(* ===== verification/SidebarProvider.v ===== *)
(** * [components/ui/sidebar/utils.ts] and [SidebarProvider.vue]

    The state of the sidebar: open or collapsed on a wide screen, a sheet of its
    own on a narrow one, remembered in a cookie for a week.  [document.cookie] is
    modelled as the browser's jar: assigning a text sets one cookie with its
    lifetime, reading joins the living ones.

    The open state is a model of [useVModel] of [@vueuse/core]; the class [VModel]
    states its documented behaviour: without an [open] prop ([passive]) it is a ref
    that starts with the default, with the prop it reads the prop and assigning
    only emits. *)

From stdpp Require Import base list gmap strings.
From Stdlib Require Import NArith ZArith Lia String SpecFloat.
From S2P Require Import Prelude JsString JsNum JsVal Json Prog State Payload View Form Kit.
Local Open Scope js_scope.

Definition SIDEBAR_COOKIE_NAME : jstring := js "sidebar_state".
Definition SIDEBAR_COOKIE_MAX_AGE : Z := 60 * 60 * 24 * 7.
Definition SIDEBAR_WIDTH : jstring := js "15.5rem".
Definition SIDEBAR_WIDTH_MOBILE : jstring := js "18rem".
Definition SIDEBAR_WIDTH_ICON : jstring := js "3rem".
Definition SIDEBAR_KEYBOARD_SHORTCUT : jstring := js "b".

(** [`${Math.floor(Math.random() * 40) + 50}%`] of [SidebarMenuSkeleton], for the
    random number drawn. *)
Definition num_floor (x : num) : num := SFopp (num_ceil (SFopp x)).
Definition skeleton_width (random : num) : jstring :=
  num_to_string (num_add (num_floor (num_mul random (num_of_Z 40))) (num_of_Z 50)) ++ js "%".

(** ** Cookies *)

(** Times are in seconds. *)
Record cookie := Cookie { ck_name : jstring; ck_value : jstring; ck_expires : option Z }.

Definition alive (now : Z) (c : cookie) : bool :=
  match ck_expires c with Some t => bool_decide (now < t)%Z | None => true end.

Definition cookie_text (c : cookie) : jstring := ck_name c ++ js "=" ++ ck_value c.

(** Reading [document.cookie]. *)
Definition cookie_string (now : Z) (jar : list cookie) : jstring :=
  join (js "; ") (map cookie_text (filter (fun c => alive now c = true) jar)).

Fixpoint split_at (c : N) (s : jstring) : jstring * option jstring :=
  match s with
  | [] => ([], None)
  | d :: s' => if (d =? c)%N then ([], Some s') else let '(a, b) := split_at c s' in (d :: a, b)
  end.

Fixpoint split_all (c : N) (s : jstring) : list jstring :=
  match s with
  | [] => [[]]
  | d :: s' => if (d =? c)%N then [] :: split_all c s' else
      match split_all c s' with [] => [[d]] | w :: ws => (d :: w) :: ws end
  end.

(** [max-age] among the attributes. *)
Definition max_age (attributes : jstring) : option Z :=
  head (omap (fun a => match split_at 61 (trim a) with
    | (k, Some v) => if decide (to_lower k = js "max-age") then num_to_Z (string_to_number v) else None
    | _ => None
    end) (split_all 59 attributes)).

Fixpoint put_cookie (c : cookie) (jar : list cookie) : list cookie :=
  match jar with
  | [] => [c]
  | d :: jar' => if decide (ck_name d = ck_name c) then c :: jar' else d :: put_cookie c jar'
  end.

(** [document.cookie = s] *)
Definition set_cookie (now : Z) (s : jstring) (jar : list cookie) : list cookie :=
  let '(first, attributes) := split_at 59 s in
  match split_at 61 first with
  | (n, Some v) => put_cookie {| ck_name := trim n; ck_value := trim v;
      ck_expires := match attributes with Some a => (fun x => now + x)%Z <$> max_age a | None => None end |} jar
  | _ => jar
  end.

(** ** The open state *)

Class VModel := {
  vm : Type;
  vm_new : option bool -> bool -> vm;
  vm_passive : vm -> bool;
  vm_get : vm -> bool;
  vm_set : bool -> vm -> vm
}.

Class VModelLaws `{VModel} := {
  vm_passive_new : forall p d, vm_passive (vm_new p d) = bool_decide (p = None);
  vm_passive_set : forall b m, vm_passive (vm_set b m) = vm_passive m;
  vm_get_new : forall p d, vm_get (vm_new p d) = default d p;
  vm_get_set : forall b m, vm_get (vm_set b m) = if vm_passive m then b else vm_get m
}.

(** ** The provider *)

Section provider.
Context `{VModel}.

Record sidebar := Sidebar_ { open : vm; openMobile : bool; isMobile : bool }.

(** The provider and the browser's cookies and clock. *)
Record world := World { bar : sidebar; jar : list cookie; clock : Z }.

(** [!document.cookie.includes(`${SIDEBAR_COOKIE_NAME}=false`)] *)
Definition cookie_default (cookies : jstring) : bool := negb (includes (SIDEBAR_COOKIE_NAME ++ js "=false") cookies).

(** Setup, with the props [open] and [defaultOpen] as given. *)
Definition provide (prop_open prop_default : option bool) (mobile : bool) (now : Z) (cs : list cookie) : sidebar :=
  {| open := vm_new prop_open (default (cookie_default (cookie_string now cs)) prop_default);
     openMobile := false; isMobile := mobile |}.

Definition bool_text (b : bool) : jstring := if b then js "true" else js "false".

Definition cookie_assignment (b : bool) : jstring :=
  SIDEBAR_COOKIE_NAME ++ js "=" ++ bool_text b ++ js "; path=/; max-age=" ++
  num_to_string (num_of_Z SIDEBAR_COOKIE_MAX_AGE).

Definition setOpen (value : bool) (w : world) : world :=
  let o := vm_set value (open (bar w)) in
  {| bar := {| open := o; openMobile := openMobile (bar w); isMobile := isMobile (bar w) |};
     jar := set_cookie (clock w) (cookie_assignment (vm_get o)) (jar w); clock := clock w |}.

Definition setOpenMobile (value : bool) (w : world) : world :=
  {| bar := {| open := open (bar w); openMobile := value; isMobile := isMobile (bar w) |};
     jar := jar w; clock := clock w |}.

Definition toggleSidebar (w : world) : world :=
  if isMobile (bar w) then setOpenMobile (negb (openMobile (bar w))) w
  else setOpen (negb (vm_get (open (bar w)))) w.

(** The listener for [keydown]: the new state, and whether the default is prevented. *)
Definition on_keydown (key : jstring) (metaKey ctrlKey : bool) (w : world) : world * bool :=
  if bool_decide (key = SIDEBAR_KEYBOARD_SHORTCUT) && (metaKey || ctrlKey) then (toggleSidebar w, true) else (w, false).

Definition state (b : sidebar) : jstring := if vm_get (open b) then js "expanded" else js "collapsed".

(** ** What can happen *)

Inductive event :=
| Toggle
| Key (key : jstring) (metaKey ctrlKey : bool)
| SheetUpdate (value : bool)
| Resize (mobile : bool)
| Wait (seconds : Z).

Definition step (e : event) (w : world) : world :=
  match e with
  | Toggle => toggleSidebar w
  | Key k m c => fst (on_keydown k m c w)
  | SheetUpdate b => setOpenMobile b w
  | Resize m => {| bar := {| open := open (bar w); openMobile := openMobile (bar w); isMobile := m |};
                   jar := jar w; clock := clock w |}
  | Wait t => {| bar := bar w; jar := jar w; clock := (clock w + Z.max 0 t)%Z |}
  end.

Definition run (es : list event) (w : world) : world := fold_left (fun w e => step e w) es w.

(** A load of the page, where [AppShell] gives no props. *)
Definition load (mobile : bool) (now : Z) (cs : list cookie) : world :=
  {| bar := provide None None mobile now cs; jar := cs; clock := now |}.
End provider.

(** ** The template and the context it provides *)

(** What [useSidebar()] gives a component below the provider. *)
Record sidebar_context (S : Type) := SidebarContext {
  c_isMobile : bool;
  c_state : jstring;
  c_openMobile : bool;
  c_setOpenMobile : jsval -> prog S unit;
  c_toggleSidebar : prog S unit
}.
Arguments c_isMobile {S}.
Arguments c_state {S}.
Arguments c_openMobile {S}.
Arguments c_setOpenMobile {S}.
Arguments c_toggleSidebar {S}.

Section template.
Context `{Platform} `{UiLibs} `{VModel} {S : Type}.

(** [provideSidebarContext({ ... })], the provider's part of the page being [world]. *)
Definition context (get_w : S -> world) (set_w : world -> S -> S) (s : S) : sidebar_context S :=
  let w := get_w s in
  {| c_isMobile := isMobile (bar w); c_state := state (bar w); c_openMobile := openMobile (bar w);
     c_setOpenMobile := fun v => modify (fun s => set_w (setOpenMobile (truthy v) (get_w s)) s);
     c_toggleSidebar := modify (fun s => set_w (toggleSidebar (get_w s)) s) |}.

Definition SidebarProvider (cookies : jstring) : component S :=
  define (Decls [flag "defaultOpen"; flag "open"; any "class"]
            [("defaultOpen", VBool (cookie_default cookies)); ("open", VUndef)] ["update:open"]) (fun i =>
    kel "reka-ui/TooltipProvider" [bat "delay-duration" (e_num 0); bind_attrs (rest i)] [
      kel "div" [
          sat "data-slot" "sidebar-wrapper";
          bat "style" (e_object [
            ("--sidebar-width", e_str SIDEBAR_WIDTH);
            ("--sidebar-width-icon", e_str SIDEBAR_WIDTH_ICON)]);
          bat "class" (cn_ [ #"group/sidebar-wrapper has-data-[variant=inset]:bg-sidebar flex min-h-svh w-full"; prop i "class"]);
          bind_attrs (rest i)] [slot_ i]]).
End template.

** The task **
All that belongs in the answer is the lines from the start of the entries above through the line containing "Definition alive (now", each given exactly.

** Your response **
(* ===== verification/SidebarProvider.v ===== *)
(** * [components/ui/sidebar/utils.ts] and [SidebarProvider.vue]

    The state of the sidebar: open or collapsed on a wide screen, a sheet of its
    own on a narrow one, remembered in a cookie for a week.  [document.cookie] is
    modelled as the browser's jar: assigning a text sets one cookie with its
    lifetime, reading joins the living ones.

    The open state is a model of [useVModel] of [@vueuse/core]; the class [VModel]
    states its documented behaviour: without an [open] prop ([passive]) it is a ref
    that starts with the default, with the prop it reads the prop and assigning
    only emits. *)

From stdpp Require Import base list gmap strings.
From Stdlib Require Import NArith ZArith Lia String SpecFloat.
From S2P Require Import Prelude JsString JsNum JsVal Json Prog State Payload View Form Kit.
Local Open Scope js_scope.

Definition SIDEBAR_COOKIE_NAME : jstring := js "sidebar_state".
Definition SIDEBAR_COOKIE_MAX_AGE : Z := 60 * 60 * 24 * 7.
Definition SIDEBAR_WIDTH : jstring := js "15.5rem".
Definition SIDEBAR_WIDTH_MOBILE : jstring := js "18rem".
Definition SIDEBAR_WIDTH_ICON : jstring := js "3rem".
Definition SIDEBAR_KEYBOARD_SHORTCUT : jstring := js "b".

(** [`${Math.floor(Math.random() * 40) + 50}%`] of [SidebarMenuSkeleton], for the
    random number drawn. *)
Definition num_floor (x : num) : num := SFopp (num_ceil (SFopp x)).
Definition skeleton_width (random : num) : jstring :=
  num_to_string (num_add (num_floor (num_mul random (num_of_Z 40))) (num_of_Z 50)) ++ js "%".

(** ** Cookies *)

(** Times are in seconds. *)
Record cookie := Cookie { ck_name : jstring; ck_value : jstring; ck_expires : option Z }.

Definition alive (now : Z) (c : cookie) : bool :=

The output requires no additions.